Bioinformatics analysis of antibody sequence data followed the human antibodyomics pipeline^{49,51,52,53,54,55}. Specifically, the mouse H, κ and λ germline genes from IMGT (http://www.imgt.org) including the V, D and J segments were incorporated into the pipeline where such information is required for gene assignment (step 2), error correction (step 3) and determination of H/LCDR3 and variable region boundaries (step 5). For heavy chains, 313 VH genes along with 39 DH and 9 JH genes were compiled into three libraries, whereas for light chains, 151 VK genes along with 5 JK genes and 19 VL genes with 7 JL genes were used in library construction, respectively. The mouse antibodyomics pipeline consists of five consecutive steps. Given a data set of NGS-derived mouse antibody sequences, each sequence was (1) reformatted and labelled with a unique index number; (2) assigned to V, D (for heavy chain only) and J gene families using the current rhesus macaque germline gene database and an in-house implementation of IgBLAST, and sequences with E-value>10⁻³ for V gene assignment were removed from the data set; (3) subjected to a template-based error-correction procedure, in which insertion and deletion (indel) errors in the V gene segment were detected based on the alignment to their respective germline gene sequences. It is noteworthy that only indels of less than three nucleotides were corrected; (4) compared with the template antibody sequences at both the nucleotide level and the amino acid level using a global alignment module in CLUSTALW2 (ref. 56); (5) subjected to a multiple sequence alignment-based procedure to determine the complementarity determining region 3 (CDR3), which was further compared with the template CDR3 sequences at the nucleotide level and to determine the sequence boundary of the V(D)J coding region.
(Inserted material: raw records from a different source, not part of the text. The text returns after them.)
Lemma draw_shows s px py c fg bg g :
  fb_geo s → 0 ≤ px → px + 8 < 2 ^ 32 → 0 ≤ py → py + 10 < 2 ^ 32 → glyph_of c = Some g →
  length g = 8%nat →
  ∃ st', draw_glyph px py c fg bg s = Ok ((), st') ∧
    shows s st' (λ x y, if in_cell px py x y then cell_color g px py fg bg x y else pixel s x y).
Proof.
  intros Hok Hpx Hpx' Hpy Hpy' Hg Hl. unfold draw_glyph.
  rewrite (bind_ok _ _ _ g s) by (by rewrite Hg). unfold CHAR_H, CHAR_W.
  destruct (loop_shows s 0 10 (λ row,
    bits ← (if row <? 8 then of_option (g !! Z.to_nat row) else mret 0);
    for_each (range 0 8) (λ col, glyph_pixel px py fg bg bits row col))
    (λ r, glyph_img s g px py fg bg r 0) s) as (st' & E & Hs).
  - lia.
  - apply (shows_ext s s _ _ (shows_self s Hok)). intros x y _. unfold glyph_img.
    destruct (Z.leb_spec px x), (Z.ltb_spec x (px + 8)), (Z.leb_spec py y),
      (Z.ltb_spec y (py + 0)), (Z.eqb_spec y (py + 0)), (Z.ltb_spec x (px + 0)); cbn; done || lia.
  - intros r st Hr Hs. set (bits := if r <? 8 then default 0 (g !! Z.to_nat r) else 0).
    rewrite (bind_ok _ _ _ bits st).
    2:{ unfold bits. destruct (Z.ltb_spec r 8); [|done].
        destruct (lookup_lt_is_Some_2 g (Z.to_nat r)) as [b Hb]; [lia|]. by rewrite Hb. }
    destruct (loop_shows s 0 8 (glyph_pixel px py fg bg bits r)
      (λ c, glyph_img s g px py fg bg r c) st) as (st2 & E2 & Hs2); [lia|exact Hs| |].
    + intros k st3 Hk Hs3. by apply glyph_pixel_shows.
    + exists st2. split; [exact E2|]. apply (shows_ext s st2 _ _ Hs2). intros x y _.
      unfold glyph_img. destruct (Z.leb_spec px x), (Z.ltb_spec x (px + 8)), (Z.leb_spec py y),
        (Z.ltb_spec y (py + r)), (Z.eqb_spec y (py + r)), (Z.ltb_spec x (px + (0 + 8))),
        (Z.ltb_spec y (py + (r + 1))), (Z.eqb_spec y (py + (r + 1))), (Z.ltb_spec x (px + 0));
        cbn; done || lia.
  - exists st'. split; [exact E|]. apply (shows_ext s st' _ _ Hs). intros x y _.
    unfold glyph_img, in_cell, CHAR_W, CHAR_H.
    destruct (Z.leb_spec px x), (Z.ltb_spec x (px + 8)), (Z.leb_spec py y),
      (Z.ltb_spec y (py + (0 + 10))), (Z.eqb_spec y (py + (0 + 10))), (Z.ltb_spec x (px + 0)),
      (Z.ltb_spec y (py + 10)); cbn; done || lia.
Qed.

(** ** The cursor *)

(** The next line, or the last one again after a scroll. *)
Definition line_feed (rows : Z) (p : Z * Z) : Z * Z := (0, Z.min (p.2 + 1) (rows - 1)).

Definition tab_stop (col : Z) : Z := 4 * (col / 4) + 4.

(** Where a character takes the cursor (column, row). *)
Definition next_cursor (cols rows : Z) (p : Z * Z) (c : Z) : Z * Z :=
  if c =? 13 then (0, p.2)
  else if c =? 8 then (Z.max 0 (p.1 - 1), p.2)
  else if c =? 9 then (tab_stop p.1, p.2)
  else if c =? 10 then line_feed rows p
  else if p.1 + 1 <? cols then (p.1 + 1, p.2) else line_feed rows p.

Definition cursor (s : fbcon) : Z * Z := (s_cur_col s, s_cur_row s).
After FL variable region sequences were obtained, a bioinformatics filter was applied to detect and remove erroneous sequences that may contain swapped gene segments due to PCR errors. Specifically, a FL read would be removed if the V gene alignment was <220 bp. The processed and annotated antibody chain sequences were then subjected to germline gene frequency analysis.

Statistical analysis

Data were analysed using unpaired two-tailed Student’s t-test (*P<0.05, **P<0.01 and ***P<0.001). Results are shown as mean with error bars indicating±s.e.m.

Data availability

The authors declare that the data supporting the findings of this study are available within the article and its Supplementary Information files, or from the authors upon a reasonable request. The IGHV deep-sequencing data sets are available in SRA database with the accession code SRP075587.